## PyTorch/Embedding and EmbeddingBag

Embedding is a class that represents an embedding layer. It accepts token indices and produces embedding vectors. EmbeddingBag is a class that aggregates embeddings using mean or sum operations. Embedding and EmbeddingBag are part of the torch.nn module. The code example shows how you can use Embedding and EmbeddingBag in PyTorch.

`torch:` The core PyTorch library used for building and training deep learning models.                          
`torch.nn:` A module in PyTorch that contains classes for building neural network layers.                           
`tensor:` A multi-dimensional matrix containing elements of a single data type, essential for PyTorch computations.

In [6]:
from torchtext.data.utils import get_tokenizer
from torchtext.vocab import build_vocab_from_iterator
import torch

In [7]:
# Defining a data set
dataset = [
"I like cats",
"I hate dogs",
"I'm impartial to hippos"
]
#Initializing the tokenizer, iterator from the data set, and vocabulary
tokenizer = get_tokenizer('spacy', language='en_core_web_sm')
def yield_tokens(data_iter):
    for data_sample in data_iter:
        yield tokenizer(data_sample)
data_iter = iter(dataset)
vocab = build_vocab_from_iterator(yield_tokens(data_iter))
#Tokenizing and generating indices
input_ids=lambda x:[torch.tensor(vocab(tokenizer(data_sample))) for data_sample in dataset]
index=input_ids(dataset)
print(index)

[tensor([0, 7, 2]), tensor([0, 4, 3]), tensor([0, 1, 6, 8, 5])]


In [16]:
import torch
import torch.nn as nn
from torch import tensor
# import torch.nn.functional as F

#Initiating the embedding layer, specifying the dimension size for the embeddings, 
#determining the count of unique tokens present in the vocabulary, and creating the embedding layer
embedding_dim = 3
n_embedding = len(vocab) #9
embeds = nn.Embedding(n_embedding, embedding_dim)
#Applying the embedding object
i_like_cats=embeds(index[0])
print(f'embeddings of i_like_cats: {i_like_cats}')

i_hate_dogs=embeds(index[1])
print(f'embeddings of i_hate_dogs: {i_hate_dogs}')

impartial_to_hippos=embeds(index[-1])
print(f'embeddings of impartial_to_hippos: {impartial_to_hippos}')

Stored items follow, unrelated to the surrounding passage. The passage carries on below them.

(** C4, as the code has it. In every game that play can reach: the two
    hands and the table are pairwise disjoint, no card of a hand is in a
    capture stack, and the four capture stacks are pairwise disjoint.  The
    table and a capture stack are not disjoint: [update_table] puts the last
    card of every stack back on the table, and a card that is on the table
    and in a stack is the last card of that stack. *)
Theorem reachable_cards_disjoint (g : Game) :
  reachable g →
  hand (playerA g) ## hand (playerB g)
  ∧ (∀ i, table g ## hand (player g i))
  ∧ (∀ i j c, c ∈ hand (player g i) →
              (c ∉ primes (player g j)) ∧ (c ∉ composites (player g j)))
  ∧ (∀ c, (c ∈ primes (playerA g) → c ∉ primes (playerB g))
          ∧ (c ∈ composites (playerA g) → c ∉ composites (playerB g)))
  ∧ (∀ i j c, c ∈ primes (player g i) → c ∉ composites (player g j))
  ∧ (∀ i c, c ∈ table g →
            (c ∈ primes (player g i) → last (primes (player g i)) = Some c)
            ∧ (c ∈ composites (player g i) →
               last (composites (player g i)) = Some c)).
Proof.
  intros (_ & Hpos & _)%reachable_inv.
  destruct Hpos
    as (Hh & Ht1 & Ht2 & Hhs & T1 & T2 & Hpp & Hcc & Tp1 & Tc1 & Tp2 & Tc2).
  split_and!.
  - done.
  - by apply player_cases.
  - intros i j c Hc.
    destruct (Hhs c) as (?&?&?&?); [destruct i; auto|]. by destruct j.
  - intros c. split; [apply Hpp|apply Hcc].
  - intros [] [] c H1 H2;
      eauto using typed_kinds, typed_kinds_across.
  - intros [] c Hc; split; intros Hs; cbn [player] in *;
      [by apply Tp1|by apply Tc1|by apply Tp2|by apply Tc2].
Qed.

(** ** Construction *)

Lemma deal_loop_error (n : nat) :
  ∀ pa pb cards e, deal_loop n pa pb cards = Err e → e = IndexError.
Proof.
  induction n as [|n IH]; intros pa pb cards e; cbn [deal_loop]; [done|].
  assert (Hpop : ∀ l e', list_pop l = Err e' → e' = IndexError).
  { intros l e'. unfold list_pop. destruct (last l); congruence. }
  destruct (list_pop cards) as [[c1 cards1]|e1] eqn:E1;
    cbn [mbind result_bind];
    [|intros [= <-]; by apply Hpop in E1].
  destruct (list_pop cards1) as [[c2 cards2]|e2] eqn:E2;
    cbn [mbind result_bind];
    [|intros [= <-]; by apply Hpop in E2].
  apply IH.
Qed.

Lemma foldM_error {S T : Type} (f : S → T → result S) (l : list T) (s : S)
    (e : error) :
  foldM f s l = Err e → ∃ s' x, f s' x = Err e.
Proof.
  revert s. induction l as [|x l IH]; intros s; cbn [foldM]; [done|].
  destruct (f s x) as [s1|e1] eqn:E; cbn [mbind result_bind]; [apply IH|].
  intros [= <-]. eauto.
Qed.

Lemma find_playable_sets_error (g : Game) (e : error) :
  find_playable_sets g = Err e → e = ZeroDivisionError.
Proof.
  unfold find_playable_sets.
  destruct (foldM _ _ _) as [d|e1] eqn:E; cbn [mbind result_bind]; [done|].
  intros [= <-]. apply foldM_error in E as (d & [c1 c2] & E).
  destruct (decide (c1 = 0 ∨ c2 = 0)) as [H0|H0].
  - rewrite find_playable_cards_error in E by done.
    cbn [mbind result_bind] in E. by injection E.
  - destruct (find_playable_cards_ok (num_cards g) c1 c2)
      as (l & El); [tauto..|].
    by rewrite El in E.
Qed.

Lemma find_first_player_error (g : Game) (e : error) :
  find_first_player g = Err e → e = ValueError.
Proof.
  unfold find_first_player, min_hand. destruct (change_first g); [|done].
  destruct (iter (hand (player g A))); cbn [mbind result_bind];
    [by intros [= <-]|].
  destruct (iter (hand (player g B))); cbn [mbind result_bind];
    [by intros [= <-]|done].
Qed.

embeddings of i_like_cats: tensor([[ 0.0696, -0.0102, -1.1019],
        [ 0.7790, -0.9232, -0.1057],
        [ 0.5286,  1.6652,  0.1281]], grad_fn=<EmbeddingBackward0>)
embeddings of i_hate_dogs: tensor([[ 0.0696, -0.0102, -1.1019],
        [ 0.9367, -2.2018,  0.7229],
        [ 0.4811, -1.5437, -0.5988]], grad_fn=<EmbeddingBackward0>)
embeddings of impartial_to_hippos: tensor([[ 0.0696, -0.0102, -1.1019],
        [-0.8129,  0.5123,  1.2359],
        [ 1.2870, -1.0623, -0.3928],
        [-0.5383,  0.1056,  1.2875],
        [ 0.7156,  0.2015, -0.1643]], grad_fn=<EmbeddingBackward0>)


In [18]:
#Initiating the embedding layer, specifying the dimension size for the embeddings, 
#determining the count of unique tokens present in the vocabulary, and creating the embedding layer
embedding_dim = 3
n_embedding = len(vocab) #9
embedding_bag = nn.EmbeddingBag(n_embedding, embedding_dim)

#Applying the embedding object
print(f'embeddings of i_like_cats: {embedding_bag(index[0],offsets=torch.tensor([0]))}')

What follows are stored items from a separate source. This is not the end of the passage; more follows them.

(** * Windows keyboard embedder handler: a shallow embedding

    This development embeds
    [shell/platform/windows/keyboard_key_embedder_handler.cc] and proves
    properties of its character codec, key identity resolver, press-state
    machine, synchronization passes and response ledger.

    Conventions.
    - C++ integers ([int], [uint16_t], [char32_t], [uint64_t], [SHORT]) are
      modelled as [Z]; conversions that wrap are written out ([to_char],
      [to_u64]).
    - [std::map<uint64_t, uint64_t>] is a [gmap Z Z]; the critical-key map
      [std::map<UINT, CriticalKey>], which the code iterates in key order and
      mutates in place, is an association list kept sorted by key.
    - [assert] is modelled as in a debug build: a failed assertion aborts the
      call ([Failed]).
    - [get_key_state_] is the OS key state while one raw input is handled, a
      function of the virtual key; every call of [KeyboardHook] brings its
      own.
    - Calls that leave the engine ([perform_send_event_], the caller's
      [callback]) are recorded, in order, as a list of [Effect]s. *)

From stdpp Require Import base gmap list.
From Stdlib Require Import ZArith Lia Sorted.

Local Open Scope Z_scope.

(** ** Results of calls that may hit an assertion *)

Inductive Failure : Type :=
| BadAction            (* assert(action == WM_KEYDOWN || ...) *)
| CodePointOutOfRange  (* assert(0 <= ch && ch <= 0x10FFFF) *)
| CriticalLogicalZero  (* assert(key_info.logical_key != 0) *)
| RecordMissing        (* assert(record_iter != pressingRecords_.end()) *)
| DanglingResponse.    (* user_data does not point to a live PendingResponse *)

Inductive Result (A : Type) : Type :=
| Ok (a : A)
| Failed (why : Failure).
Arguments Ok {A} a.
Arguments Failed {A} why.

(** ** Character codec *)

Module Codec.

Definition kCharacterCacheSize : Z := 8.

(** Conversion of an integer to an 8-bit [char], kept as its bit pattern. *)
Definition to_char (z : Z) : Z := z mod 256.

(** [char _GetBit(char32_t ch, size_t start, size_t end)] *)
Definition _GetBit (ch start end_ : Z) : Z :=
  to_char (Z.land (Z.shiftr ch end_) (Z.shiftl 1 (start - end_) - 1)).

(** [std::string::push_back] of an [int] expression. *)
Definition push_back (result : list Z) (c : Z) : list Z := result ++ [to_char c].

(** The body of [ConvertChar32ToUtf8] below its assertion. *)
Definition ConvertChar32ToUtf8_bytes (ch : Z) : list Z :=
  let result : list Z := [] in
  if ch <=? 0x007F then
    push_back result ch
  else if ch <=? 0x07FF then
    let result := push_back result (0xC0 + _GetBit ch 11 6) in
    push_back result (0x80 + _GetBit ch 6 0)
  else if ch <=? 0xFFFF then
    let result := push_back result (0xE0 + _GetBit ch 16 12) in
    let result := push_back result (0x80 + _GetBit ch 12 6) in
    push_back result (0x80 + _GetBit ch 6 0)
  else
    let result := push_back result (0xF0 + _GetBit ch 21 18) in
    let result := push_back result (0x80 + _GetBit ch 18 12) in
    let result := push_back result (0x80 + _GetBit ch 12 6) in
    push_back result (0x80 + _GetBit ch 6 0).

(** [std::string ConvertChar32ToUtf8(char32_t ch)] *)
Definition ConvertChar32ToUtf8 (ch : Z) : Result (list Z) :=
  if (0 <=? ch) && (ch <=? 0x10FFFF)
  then Ok (ConvertChar32ToUtf8_bytes ch)
  else Failed CodePointOutOfRange.

(** [std::string::c_str] read as a C string: the bytes before the first NUL. *)
Fixpoint c_str (s : list Z) : list Z :=
  match s with
  | [] => []
  | b :: rest => if b =? 0 then [] else b :: c_str rest
  end.

(** [ConvertUtf32ToUtf8_(char* out, char32_t ch)]: the C string left in [out]. *)
Definition ConvertUtf32ToUtf8_ (ch : Z) : Result (list Z) :=
  if ch =? 0 then Ok []
  else
    match ConvertChar32ToUtf8 ch with
    | Ok result => Ok (c_str result)
    | Failed w => Failed w
    end.
(** * lsearch: the rate-limited, fail-fast crawl pipeline of [lsearch.py]

    A shallow embedding of the pipeline of [src/lsearch.py] and the
    properties its specification states about it.

    Modelling conventions.
    - A Python [str] is the [string] of its characters, each below U+0100;
      on such text the pattern class [\d] is [0-9] and [re.I] folds [A-Z]
      only.  [int] is the unbounded decimal conversion.
    - Seconds (the readings of [time.monotonic], the arguments of
      [asyncio.sleep]) are exact rationals; a [float] quotient is the
      rational it rounds.
    - asyncio runs one coroutine at a time and switches only at an [await]
      that suspends.  A coroutine is a phase (where it is suspended) and a
      step function running it from one suspension to the next; a schedule
      is the list of resumptions, each with the clock reading, the value
      [random.random] returns and the reply of the remote server that the
      resumed code consumes.  Any order of resumptions is a schedule, which
      covers the FIFO order of asyncio's lock and semaphore wake-ups.
    - [asyncio.CancelledError] derives from [BaseException] (Python 3.8
      and later), so [except Exception] does not catch it.
    - The optional tqdm progress bars gather the same coroutines as
      [asyncio.gather] and are left out. *)

From Stdlib Require Import QArith Qminmax Qround Lqa ZArith String Ascii List DecimalString.
From stdpp Require Import gmap strings list.

#[local] Set Warnings "-clear-no-such-hyp".

Local Close Scope Q_scope.
Local Open Scope Z_scope.

(** ** Python values *)

Module Py.

(** [str(n)] for an [int]. *)
Definition str (n : Z) : string := NilZero.string_of_int (Z.to_int n).

Definition is_digit (c : ascii) : bool :=
  (48 <=? Z.of_N (N_of_ascii c)) && (Z.of_N (N_of_ascii c) <=? 57).

Definition digit_value (c : ascii) : Z := Z.of_N (N_of_ascii c) - 48.

(** [int(s)] for a run of decimal digits. *)
Definition int (s : list ascii) : Z :=
  fold_left (fun acc c => 10 * acc + digit_value c) s 0.

(** The lower-case form of a character, as [re.I] compares them. *)
Definition lower (c : ascii) : ascii :=
  let n := N_of_ascii c in
  if ((65 <=? Z.of_N n) && (Z.of_N n <=? 90))%Z then ascii_of_N (n + 32) else c.

(** [range(a, b)]. *)
Definition range (a b : Z) : list Z :=
  map (fun i => a + Z.of_nat i) (seq 0 (Z.to_nat (b - a))).

(** What a call does: it returns a value or raises an exception. *)
Inductive result (E A : Type) : Type :=
| Ok (a : A)
| Raise (e : E).
Arguments Ok {E A} a.
Arguments Raise {E A} e.

End Py.

(** ** The regular expressions the pipeline itself relies on

    A backtracking matcher in continuation-passing style, with the
    priorities of Python's [re]: a greedy repetition tries the longest run
    first and gives characters back one at a time. *)

Module Re.

Section Matcher.
Context {R : Type}.

(** A literal, compared case-insensitively (the pattern is lower case). *)
Fixpoint lit (pat : list ascii) (s : list ascii)
    (k : list ascii -> option R) : option R :=
  match pat with
  | [] => k s
  | p :: pat' =>
      match s with
      | c :: s' => if Ascii.eqb (Py.lower c) p then lit pat' s' k else None
      | [] => None
      end
  end.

print(f'embeddings of i_hate_dogs: {embedding_bag(index[1],offsets=torch.tensor([0]))}')

print(f'embeddings of impartial_to_hippos: {embedding_bag(index[-1],offsets=torch.tensor([0]))}')

embeddings of i_like_cats: tensor([[-0.0531,  1.1954,  0.8458]], grad_fn=<EmbeddingBagBackward0>)
embeddings of i_hate_dogs: tensor([[0.6154, 0.3378, 0.1228]], grad_fn=<EmbeddingBagBackward0>)
embeddings of impartial_to_hippos: tensor([[ 0.8911, -0.0842,  0.5150]], grad_fn=<EmbeddingBagBackward0>)

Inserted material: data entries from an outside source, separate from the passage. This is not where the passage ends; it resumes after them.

(** The plain client shows every reading.  A notification of at least 2
    bytes is stored and flagged whatever its value, also 0 and also a
    value equal to the one held; the next iteration of [loop()] prints
    that value on the display and the serial port as its last output
    before the delay, and clears the flag. *)
Theorem client_shows_every_sample
        (b0 b1 : byte) (rest : list byte) (e : Env) (m : Client.Machine) :
  let m1 := Client.heartRateNotifyCallback (b0 :: b1 :: rest) m in
  Client.heartRateChar m1 = u8 b1 /\ Client.newHeartRate m1 = true /\
  Client.newHeartRate (Client.loop e m1) = false /\
  exists older,
    Client.trace (Client.loop e m1) =
    [EvDelay 1000; EvSerial crlf; EvSerialNum (u8 b1); EvSerial "HR:";
     EvLcd crlf; EvLcdNum (u8 b1); EvLcd "HR: "] ++ older.
Proof.
  intros m1.
  pose proof (client_callback_globals (b0 :: b1 :: rest) m) as G.
  fold m1 in G.
  replace (Z.of_nat (List.length (b0 :: b1 :: rest)) <? 2) with false in G
    by (symmetry; apply Z.ltb_ge; simpl List.length; lia).
  change (nth 1 (b0 :: b1 :: rest) x00) with b1 in G.
  clearbody m1. open_client m1. unfold Client.globals in G. simpl in G.
  injection G. intros -> -> _ _. simpl. conjs; try reflexivity.
  - destruct e as [hit st srv ct]. destruct dc; try (destruct srv);
      reflexivity.
  - destruct e as [hit st srv ct]. destruct dc; try (destruct srv);
      eexists; reflexivity.
Qed.
(** What a run reads from outside: the PDF reader behind the two
    extraction functions, the registry, the directory listings, the clock
    and the cancellation flag. *)
Record Env := mkEnv {
  (** the result of [extract_title_from_metadata(pdf)] *)
  extract_title_from_metadata : Path → option (list N);
  (** the result of [extract_text_first_pages(pdf, pages)] *)
  extract_text_first_pages : Path → Z → list N;
  (** [requests.get] on the works URL of a DOI, with timeout and user agent *)
  requests_get : list N → Z → list N → http_result;
  (** the names [p.name for p in dir.iterdir() if p.is_file()], [None]
      when the listing raises *)
  iterdir_files : Dir → option (list (list N));
  (** [datetime.now().year] *)
  now_year : Z;
  (** [cancel_event.is_set()] at the check before the file of index [idx];
      constantly [false] when no event is passed *)
  cancel_is_set : nat → bool
}.

(** The calls that leave the planner towards the registry and the clock. *)
Inductive Event :=
| EvLookup (doi : list N)
| EvSleep (seconds : Q).

(** The local state of [compute_preview]: its two dictionaries, the list
    of items, and the calls made so far in order. *)
Record PlanState := mkPlan {
  cache : gmap (list N) (option (list N) * option pyint);
  reserved_by_dir : gmap (list (list N)) (gset (list N));
  items : list PreviewItem;
  events : list Event
}.

Definition plan_init : PlanState := mkPlan ∅ ∅ [] [].

(** [get_reserved(dir_path)]: the set for the directory and the
    dictionary after the call. *)
Definition get_reserved (env : Env) (dir_path : Dir)
    (rbd : gmap (list (list N)) (gset (list N)))
    : gset (list N) * gmap (list (list N)) (gset (list N)) :=
  match rbd !! dir_path with
  | Some reserved => (reserved, rbd)
  | None =>
      let reserved : gset (list N) :=
        match iterdir_files env dir_path with
        | Some names => list_to_set names
        | None => ∅
        end in
      (reserved, <[dir_path := reserved]> rbd)
  end.

(** [max(0.0, sleep)] *)
Definition sleep_time (sleep : Q) : Q :=
  if Qle_bool 0 sleep then sleep else 0%Q.

(** Lines 215 to 218: the registry's answer for a DOI, an exception of the
    lookup being turned into a pair of [None]. *)
Definition answer (env : Env) (cfg : Config) (doi : str)
    : option (list N) * option pyint :=
  default (None, None)
    (crossref_lookup (requests_get env doi (timeout cfg) (user_agent cfg))).

(** Lines 212 to 220: the answer for [doi], from the cache or from the
    registry. *)
Definition cached_lookup (env : Env) (cfg : Config) (doi : str) (st : PlanState)
    : (option (list N) * option pyint) * PlanState :=
  match cache st !! doi with
  | Some found => (found, st)
  | None =>
      let found := answer env cfg doi in
      (found,
       mkPlan (<[doi := found]> (cache st)) (reserved_by_dir st) (items st)
         (events st ++ [EvLookup doi; EvSleep (sleep_time (sleep cfg))]))
  end.

(** [folder / unmatched_dir if unmatched_dir else None], for a directory
    name of one component *)
Definition unmatched_root (cfg : Config) : option (list (list N)) :=
  match unmatched_dir cfg with
  | [] => None
  | _ => Some (folder cfg ++ [unmatched_dir cfg])
  end.

Section Planner.
Context `{UnicodeDB}.

(** Lines 204 to 227: title, year and DOI of one file. *)
Definition resolve_file (env : Env) (cfg : Config) (st : PlanState) (pdf : Path)
    : (option (list N) * option pyint * option (list N)) * PlanState :=
  let title := extract_title_from_metadata env pdf in
  let text := extract_text_first_pages env pdf (pages cfg) in
  let doi := extract_doi_from_text text in
  let year_guess := PyInt <$> extract_year_from_text (now_year env) text in
  let '(title, year, st) :=
    match doi with
    | Some d =>
        if str_truthy doi && negb (no_crossref cfg)
        then
          let '((cf_title, cf_year), st') := cached_lookup env cfg d st in
          (if str_truthy cf_title then cf_title else title,
           if year_truthy cf_year then cf_year else None,
           st')
        else (title, None, st)
    | None => (title, None, st)
    end in
  let year :=
    if negb (year_truthy year) && year_truthy year_guess
    then year_guess else year in
  ((title, year, doi), st).

(** The body of the loop of [compute_preview] for one file; [None] when
    a disambiguation loop runs out of rounds. *)
Definition preview_file (env : Env) (cfg : Config) (st : PlanState) (pdf : Path)
    : option PlanState :=
  let old_name := name pdf in
  let '((title, year, doi), st) := resolve_file env cfg st pdf in
  let emit rbd item :=
    mkPlan (cache st) rbd (items st ++ [item]) (events st) in
  match title with
  | Some (c :: t) =>
      let title := c :: t in
      let new_stem := build_new_stem title year (style cfg) in
      let new_name := clamp_filename new_stem (lit ".pdf") (maxlen cfg) in
      let '(reserved, rbd) := get_reserved env (parent pdf) (reserved_by_dir st) in
      '(new_path, reserved) ←
        unique_path_with_reserved (with_name pdf new_name) reserved;
      let rbd := <[parent pdf := reserved]> rbd in
      if decide (name new_path = old_name)
      then
        Some (emit rbd
          (mkItem pdf old_name (Some new_path) doi (Some title) year
             ok (lit "already good name") false))
      else
        Some (emit rbd
          (mkItem pdf old_name (Some new_path) doi (Some title) year
             rename (lit "ready") true))
  | _ =>
      match unmatched_root cfg with
      | Some root =>
          let '(reserved, rbd) := get_reserved env root (reserved_by_dir st) in
          '(dest, reserved) ←
            unique_path_with_reserved (joinpath root (name pdf)) reserved;
          let rbd := <[root := reserved]> rbd in
          Some (emit rbd
            (mkItem pdf old_name (Some dest) doi None year
               move (lit "no title found") true))
      | None =>
          Some (emit (reserved_by_dir st)
            (mkItem pdf old_name None doi None year
               skip (lit "no title found") false))
      end
  end.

Explanation of Modes in EmbeddingBag                                                                     
`embedding_bag = nn.EmbeddingBag(num_embeddings, embedding_dim, mode='mean')`

The mode parameter in nn.EmbeddingBag defines how the embeddings of the tokens in each "bag" (or sequence) are aggregated. The available options are:                                                
'sum': Sums the embeddings of all tokens in the bag.                                        
'mean': Averages the embeddings of all tokens in the bag. It is default                                  
'max': Takes the maximum value for each dimension across all token embeddings in the bag.                      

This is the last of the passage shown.